Close inspection revealed that this vehicle’s path was blocked by what appeared to be an injured cyclist being supported on the road.

In each direction along Christchurch Road traffic was being turned away by police. I ensured my photographs were anonymous, and thought it would seem unseemly to ask what had happened. Given that the invalid was talking and it was an hour and a half before an ambulance arrived, I can only assume that this was not the direst of emergencies.

Jackie and I were eventually able to depart as  police officer, who informed us that the man  now being helped into the ambulance had “taken a tumble off his bike”, raised the barrier for Jackie to drive on in the direction of Lymington. On the outskirts of that town another screaming ambulance, blue lights flashing, heralded one more lengthy tailback necessitating us and many others turning back the way we had come. We took the road down to the harbour.  Eventually we reached Undershore and escaped to comparatively quiet Pilley.

Near Norley Wood the usual variety of miniature ponies grazed in the light of the late afternoon sun.

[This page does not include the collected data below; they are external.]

(** * Monitoring dashboard: state aggregation and fan-out core

    A shallow embedding of the two programs of the repository,

    - [src/comprehensive-monitor.js] (class [ComprehensiveMonitor], the
      terminal monitor), module [Monitor] below, and
    - the dashboard WebSocket server (class [DashboardServer]), modules
      [Dashboard] and [Demo] below,

    together with the properties of the snapshot store, the reconciler,
    the fan-out dispatcher, the cold-start replay and the degraded-mode
    generator.

    Modelling conventions.
    - A JS [Map] is an insertion-ordered list of entries whose keys are
      compared with SameValueZero (module [JsMap]).
    - JS numbers are embedded as exact rationals [Q]; IEEE rounding, NaN
      and the infinities are not represented.  Integer-valued fields of
      the demo data are embedded as [Z].
    - A method body runs in the monad [M]: it threads the object state,
      may throw, and appends to a trace of console lines and of calls to
      [broadcast].  State written before a throw stays written, as in JS.
    - What the JS runtime provides ([JSON.parse], [JSON.stringify], the
      clock, [Math.random], numeric coercion of strings and objects) is
      the interface [Runtime]. *)

From Stdlib Require Import List String Ascii Bool Arith ZArith QArith Lia.
From Stdlib Require Import DecimalString Qminmax Qround Lqa.
Import ListNotations.

Local Open Scope string_scope.
Local Open Scope list_scope.
Local Open Scope Z_scope.

Set Implicit Arguments.
Set Warnings "-register-all".

(** ** JS values *)

Inductive jsval : Type :=
| VUndefined
| VNull
| VBool (b : bool)
| VNum (q : Q)
| VStr (s : string)
| VDate (t : Z)
| VArr (items : list jsval)
| VObj (props : list (string * jsval)).
(** Lines 457 to 479 of [save_comments_to_file]: the name of the files
    of an item, without extension, and the registry afterwards. The
    title is the stored one; when that is missing or empty and the item
    has an open page, the title is read from the page and stored; when it
    is still empty, [note_] and the identifier stand for it. *)
Definition item_filename (reg : registry) (note_id : string) : pystr * registry :=
  let page_title := default [] (dict_lookup note_id (note_id_to_title reg)) in
  let '(page_title, reg) :=
    match page_title, dict_lookup note_id (note_id_to_page reg) with
    | [], Some p =>
      if is_closed p then (page_title, reg)
      else
        let page_title := get_page_title p in
        (page_title,
         Registry (dict_set note_id page_title (note_id_to_title reg))
                  (note_id_to_page reg) (note_id_to_index reg))
    | _, _ => (page_title, reg)
    end in
  let page_title :=
    match page_title with
    | [] => codes "note_" ++ codes note_id
    | _ => page_title
    end in
  let file_index := default 1 (dict_lookup note_id (note_id_to_index reg)) in
  let safe_title := sanitize_filename page_title in
  (filename_base file_index safe_title note_id, reg).
(** * Book Collection API (lecture_5/book_api)

    A shallow embedding of the book persistence and query core:
    [models.py] (the [Book] row and its attribute validators),
    [schemas.py] (the pydantic request and response schemas),
    [crud.py] (the repository, [BookCRUD]) and the handlers of [main.py]
    that wrap it.

    Conventions.
    - A Python [str] is a list of Unicode code points ([N]).
    - A Python [int] is a [Z]; [//] on a positive divisor is [Z.div].
    - [None] is [None]; an [Optional] attribute is an [option].
    - An exception is the [Raise] branch of [result].
    - The SQLite table [books] is the list of its rows; a SQLAlchemy session
      is the pair of the committed rows and the session's working copy.
    - SQLite integers are signed 64-bit: the driver raises [OverflowError]
      when it is given a Python [int] outside that range to bind.
    - SQLite holds text in UTF-8 and refuses a LIKE pattern of more than
      50000 bytes with [OperationalError] when it comes to test it. *)

From Stdlib Require Import String Ascii.
From Stdlib Require Import ZArith NArith List Bool Lia.
From Stdlib Require Import Sorting.Sorted Sorting.Permutation.
Import ListNotations.
Local Open Scope string_scope.
Local Open Scope list_scope.
Local Open Scope Z_scope.

(** ** Exceptions *)

Inductive result (E A : Type) : Type :=
| Ok (a : A)
| Raise (e : E).
Arguments Ok {E A} a.
Arguments Raise {E A} e.

Definition bind {E A B : Type} (r : result E A) (k : A -> result E B)
  : result E B :=
  match r with
  | Ok a => k a
  | Raise e => Raise e
  end.

Notation "x <- r ;; k" := (bind r (fun x => k))
  (at level 61, r at next level, right associativity).

(** ** Python strings *)

Definition str : Type := list N.

(** An ASCII literal as a [str]. *)
Definition py (s : string) : str :=
  List.map N_of_ascii (list_ascii_of_string s).

Definition in_range (lo hi c : N) : bool := ((lo <=? c) && (c <=? hi))%N.

(** The Unicode property White_Space: the characters that the [trim] of
    pydantic-core removes when [str_strip_whitespace] is set. *)
Definition White_Space (c : N) : bool :=
  in_range 0x09 0x0D c || (c =? 0x20)%N || (c =? 0x85)%N || (c =? 0xA0)%N
  || (c =? 0x1680)%N || in_range 0x2000 0x200A c || (c =? 0x2028)%N
  || (c =? 0x2029)%N || (c =? 0x202F)%N || (c =? 0x205F)%N
  || (c =? 0x3000)%N.

(** [str.isspace] on one character: White_Space and the four separators
    U+001C..U+001F.  These are the characters [str.strip()] removes. *)
Definition isspace (c : N) : bool :=
  White_Space c || in_range 0x1C 0x1F c.

Section Strip.
Variable ws : N -> bool.

Fixpoint lstrip (s : str) : str :=
  match s with
  | [] => []
  | c :: s' => if ws c then lstrip s' else s
  end.

Definition rstrip (s : str) : str := rev (lstrip (rev s)).

Definition strip (s : str) : str := rstrip (lstrip s).
End Strip.

(** [not s] for a string. *)
Definition falsy (s : str) : bool :=
  match s with
  | [] => true
  | _ :: _ => false
  end.

(** ** Errors *)

(** One line of a pydantic [ValidationError]: where and which constraint. *)
Inductive ErrorType : Type :=
| string_too_short
| string_too_long
| value_error
| less_than_equal
| greater_than_equal.
(** Reads a JSON string literal after its opening quote, up to the closing
    quote: the text read and what follows it.  A raw control character, an
    unknown escape or an unfinished literal is refused; of the [u] escapes
    only those of a single byte (two leading zeros, lower-case digits) are
    read. *)
Fixpoint readChars (s : string) : option (string * string) :=
  match s with
  | EmptyString => None
  | String c rest =>
      if Ascii.eqb c dquote then Some (EmptyString, rest)
      else if Ascii.eqb c backslash then
        match rest with
        | String x rest1 =>
            if Ascii.eqb x "u" then
              match rest1 with
              | String z1 (String z2 (String h1 (String h2 rest2))) =>
                  if Ascii.eqb z1 "0" && Ascii.eqb z2 "0" then
                    match hexValue h1, hexValue h2 with
                    | Some v1, Some v2 =>
                        prepend (ascii_of_nat (16 * v1 + v2)) (readChars rest2)
                    | _, _ => None
                    end
                  else None
              | _ => None
              end
            else
              match unescape x with
              | Some ch => prepend ch (readChars rest1)
              | None => None
              end
        | EmptyString => None
        end
      else if Nat.ltb (nat_of_ascii c) 32 then None
      else prepend c (readChars rest)
  end.

End Harness.

(** The state once the scenario's response has been stored. *)
Definition analysed : @state IntegerHost.host :=
  state_of (run (analyzeTender "T-1001")
              (IntegerHost.succeed IntegerHost.roadMaintenance)
              (IntegerHost.typed "T-1001")).

(** The state once the response with two requirements has been stored. *)
Definition analysedTwo : @state IntegerHost.host :=
  state_of (run (analyzeTender "T-1001")
              (IntegerHost.succeed IntegerHost.twoRequirements)
              (IntegerHost.typed "T-1001")).

(** * Properties *)

Example locale_50000 : IntegerHost.locale 50000 = "50,000".
Proof. reflexivity. Qed.

Example locale_negative : IntegerHost.locale (-1234567) = "-1,234,567".
Proof. reflexivity. Qed.

Example quote_escapes :
  QuoteJSONString (String "009" (String dquote "T-1"))
  = String dquote (String backslash (String "t"
      (String backslash (String dquote ("T-1" ++ String dquote ""))))).
Proof. reflexivity. Qed.

Section Operation.
Context {H : Host}.

(** ** try / catch / finally *)

Lemma finally_runs_last {A} (body : M A) (handler : error -> M A) (b : bool)
    (net : network) (s : state) (l : list effect) :
  loading (state_of (try_catch_finally body handler (setLoading b) net s l)) = b.
Proof.
  unfold try_catch_finally.
  destruct (body net s l) as [[[a | e] s1] l1].
  - reflexivity.
  - destruct (handler e net s1 l1) as [[r s2] l2]. reflexivity.
Qed.

Lemma bind_setLoading {A} (b : bool) (k : unit -> M A) net s l :
  bind (setLoading b) k net s l
  = k tt net {| tenderId := tenderId s; analysis := analysis s; loading := b |} l.
Proof. reflexivity. Qed.

(** The handler of the [catch] block never throws. *)
Lemma handler_completes (e : error) net s l :
  (console_error consoleLabel e ;; alert alertMessage) net s l
  = (Normal tt, s, ((l ++ [ConsoleError consoleLabel e]) ++ [Alert alertMessage])%list).
Proof. reflexivity. Qed.

(** ** The object literal *)

Lemma transform_pure (data : value) net s l :
  exists r, transform data net s l = (r, s, l).
Proof.
  unfold transform, bind, lift, ret.
  destruct (get data "title"); [| eexists; reflexivity ].
  destruct (get data "price_range") as [pr |]; [| eexists; reflexivity ].
  destruct (get pr "min"); [| eexists; reflexivity ].
  destruct (get pr "max"); [| eexists; reflexivity ].
  destruct (get data "confidence"); [| eexists; reflexivity ].
  destruct (get data "requirements"); [| eexists; reflexivity ].
  destruct (get data "compliance"); eexists; reflexivity.
Qed.

Lemma get_total (v : value) (k : string) :
  nullish v = false -> exists x, get v k = Normal x.
Proof. destruct v; simpl; intros E; try discriminate; eexists; reflexivity. Qed.

Lemma get_nullish (v : value) (k : string) :
  nullish v = true ->
  get v k = Throw (TypeError ("Cannot read properties of " ++ typeName v
                              ++ " (reading '" ++ k ++ "')")).
Proof. destruct v; simpl; intros E; try discriminate; reflexivity. Qed.

Lemma transform_ok (data price_range : value) net s l :
  get data "price_range" = Normal price_range ->
  nullish price_range = false ->
  transform data net s l = (Normal (mapped data price_range), s, l).
Proof.
  intros Hpr Hn.
  assert (Hd : nullish data = false) by (destruct data; simpl in *; congruence).
  unfold transform, mapped, bind, lift, ret. rewrite Hpr.
  destruct (get_total data "title" Hd) as [t ->].
  destruct (get_total price_range "min" Hn) as [mn ->].
  destruct (get_total price_range "max" Hn) as [mx ->].
  destruct (get_total data "confidence" Hd) as [c ->].
  destruct (get_total data "requirements" Hd) as [r ->].
  destruct (get_total data "compliance" Hd) as [c' ->].
  reflexivity.
Qed.

(** ** The operation, outcome by outcome *)

Lemma analyzeTender_rejected tenderId net s l e :
  net l endpoint (requestInit tenderId) = Throw e ->
  analyzeTender tenderId net s l
  = (Normal tt, idle s,
     l ++ [Fetch endpoint (requestInit tenderId);
           ConsoleError consoleLabel e; Alert alertMessage])%list.
Proof.
  intros Hnet. unfold analyzeTender. rewrite bind_setLoading.
  unfold try_catch_finally, bind, fetch. rewrite Hnet.
  cbn. rewrite <- !app_assoc. reflexivity.
Qed.

Lemma analyzeTender_not_ok tenderId net s l response :
  net l endpoint (requestInit tenderId) = Normal response ->
  ok response = false ->
  analyzeTender tenderId net s l
  = (Normal tt, idle s,
     l ++ [Fetch endpoint (requestInit tenderId);
           ConsoleError consoleLabel (Error "Analysis failed");
           Alert alertMessage])%list.
Proof.
  intros Hnet Hok. unfold analyzeTender. rewrite bind_setLoading.
  unfold try_catch_finally, bind, fetch. rewrite Hnet, Hok.
  cbn. rewrite <- !app_assoc. reflexivity.
Qed.

Lemma analyzeTender_unparsed tenderId net s l response e :
  net l endpoint (requestInit tenderId) = Normal response ->
  ok response = true ->
  json response = Throw e ->
  analyzeTender tenderId net s l
  = (Normal tt, idle s,
     l ++ [Fetch endpoint (requestInit tenderId); ResponseJson;
           ConsoleError consoleLabel e; Alert alertMessage])%list.
Proof.
  intros Hnet Hok Hjson. unfold analyzeTender. rewrite bind_setLoading.
  unfold try_catch_finally, bind, fetch, response_json. rewrite Hnet, Hok.
  cbn. rewrite Hjson. cbn. rewrite <- !app_assoc. reflexivity.
Qed.

Lemma analyzeTender_parsed tenderId net s l response data :
  net l endpoint (requestInit tenderId) = Normal response ->
  ok response = true ->
  json response = Normal data ->
  analyzeTender tenderId net s l
  = match transform data net
            {| tenderId := Runtime.tenderId s; analysis := analysis s; loading := true |}
            (l ++ [Fetch endpoint (requestInit tenderId); ResponseJson])%list with
    | (Normal result, _, _) =>
        (Normal tt,
         {| tenderId := Runtime.tenderId s; analysis := Some result; loading := false |},
         l ++ [Fetch endpoint (requestInit tenderId); ResponseJson])%list
    | (Throw e, _, _) =>
        (Normal tt, idle s,
         l ++ [Fetch endpoint (requestInit tenderId); ResponseJson;
               ConsoleError consoleLabel e; Alert alertMessage])%list
    end.
Proof.
  intros Hnet Hok Hjson. unfold analyzeTender. rewrite bind_setLoading.
  unfold try_catch_finally, fetch, response_json.
  unfold bind at 1. rewrite Hnet. unfold bind at 1. rewrite Hok.
  cbn [negb throw ret]. unfold bind at 1. rewrite Hjson.
  rewrite <- !app_assoc. cbn [app]. unfold bind at 1.
  match goal with |- context [transform data net ?s0 ?l0] =>
    destruct (transform_pure data net s0 l0) as [r ->] end.
  destruct r as [result | e]; cbn; rewrite <- ?app_assoc; reflexivity.
Qed.

End Operation.

Section Claims.
Context {H : Host}.

(** C1.  A success response whose body is an object with the fields title,
    price_range.min, price_range.max, confidence, requirements and
    compliance: the operation stores an object whose title, priceRange.min,
    priceRange.max, confidence, requirements and compliance are those very
    values, whatever was stored before; nothing is logged or alerted and the
    tender id is left alone.  (The tender id may even be empty.) *)
Theorem analyzeTender_stores_mapped_response
    (tenderId : string) (net : network) (s : state) (response : Response)
    (props priceProps : list (string * value))
    (t mn mx c rq cm : value) :
  net [] endpoint (requestInit tenderId) = Normal response ->
  ok response = true ->
  json response = Normal (VObj props) ->
  own_property props "title" = Some t ->
  own_property props "price_range" = Some (VObj priceProps) ->
  own_property priceProps "min" = Some mn ->
  own_property priceProps "max" = Some mx ->
  own_property props "confidence" = Some c ->
  own_property props "requirements" = Some rq ->
  own_property props "compliance" = Some cm ->
  run (analyzeTender tenderId) net s
  = (Normal tt,
     {| tenderId := Runtime.tenderId s;
        analysis := Some {| title := t;
                            priceRange := {| min := mn; max := mx |};
                            confidence := c;
                            requirements := rq;
                            compliance := cm |};
        loading := false |},
     [Fetch endpoint (requestInit tenderId); ResponseJson]).
Proof.
  intros Hnet Hok Hjson Ht Hpr Hmn Hmx Hc Hrq Hcm.
  unfold run.
  rewrite (analyzeTender_parsed _ _ _ _ _ _ Hnet Hok Hjson).
  rewrite (transform_ok _ (VObj priceProps)).
  - unfold mapped. simpl. rewrite Ht, Hmn, Hmx, Hc, Hrq, Hcm. reflexivity.
  - simpl. rewrite Hpr. reflexivity.
  - reflexivity.
Qed.

(** C2.  When the request fails (rejected, non-success status, or a body
    that does not parse), whatever was stored before, absent included, is
    still stored afterwards; the error is logged with [console.error] and
    then the alert is shown; the operation itself completes normally. *)
Theorem analyzeTender_failure_keeps_result
    (tenderId : string) (net : network) (s : state) (e : error) :
  failing (net [] endpoint (requestInit tenderId)) e ->
  let r := run (analyzeTender tenderId) net s in
  result_of r = Normal tt
  /\ analysis (state_of r) = analysis s
  /\ Runtime.tenderId (state_of r) = Runtime.tenderId s
  /\ exists reads,
       (reads = [] \/ reads = [ResponseJson])
       /\ log_of r
          = (Fetch endpoint (requestInit tenderId) :: reads
             ++ [ConsoleError "Error analyzing tender:" e;
                 Alert "Failed to analyze tender. Please try again."])%list.
Proof.
  intros Hfail r. subst r. unfold run.
  remember (net [] endpoint (requestInit tenderId)) as outcome eqn:Hnet.
  symmetry in Hnet.
  destruct Hfail as [e | response Hok | response e Hok Hjson].
  - rewrite (analyzeTender_rejected _ _ _ _ _ Hnet).
    repeat split. exists []. split; [ left | ]; reflexivity.
  - rewrite (analyzeTender_not_ok _ _ _ _ _ Hnet Hok).
    repeat split. exists []. split; [ left | ]; reflexivity.
  - rewrite (analyzeTender_unparsed _ _ _ _ _ _ Hnet Hok Hjson).
    repeat split. exists [ResponseJson]. split; [ right | ]; reflexivity.
Qed.

(** C3.  Whatever the network does and whatever the state and the log were,
    the operation completes, and [loading] is false afterwards: the reset
    sits in the [finally] block (lemma [finally_runs_last]), so it runs on
    the success path, on a rejected request, on a non-success status, on an
    unparsable body and on a body whose reads throw. *)
Theorem analyzeTender_resets_loading
    (tenderId : string) (net : network) (s : state) (l : list effect) :
  result_of (analyzeTender tenderId net s l) = Normal tt
  /\ loading (state_of (analyzeTender tenderId net s l)) = false.
Proof.
  split.
  - destruct (net l endpoint (requestInit tenderId)) as [response | e] eqn:Hnet.
    + destruct (ok response) eqn:Hok.
      * destruct (json response) as [data | e] eqn:Hjson.
        -- rewrite (analyzeTender_parsed _ _ _ _ _ _ Hnet Hok Hjson).
           match goal with |- context [transform data net ?s0 ?l0] =>
             destruct (transform_pure data net s0 l0) as [[a | e] ->] end;
             reflexivity.
        -- rewrite (analyzeTender_unparsed _ _ _ _ _ _ Hnet Hok Hjson). reflexivity.
      * rewrite (analyzeTender_not_ok _ _ _ _ _ Hnet Hok). reflexivity.
    + rewrite (analyzeTender_rejected _ _ _ _ _ Hnet). reflexivity.
  - unfold analyzeTender. rewrite bind_setLoading. apply finally_runs_last.
Qed.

Against the backdrop of Beaulieu Abbey and its grounds, a solitary cygnet was surrounded by energetic mallards competing for food in the lake’s shallows. The deeper water was frequented by gliding gulls and sedately sailing swans.

Later we enjoyed a blazing sunset over Hatchet Pond. One gentleman photographing an expectant swan and her cygnet had first lured them with enticing comestibles. As he departed, his models floated off to present their own Rorschach tests.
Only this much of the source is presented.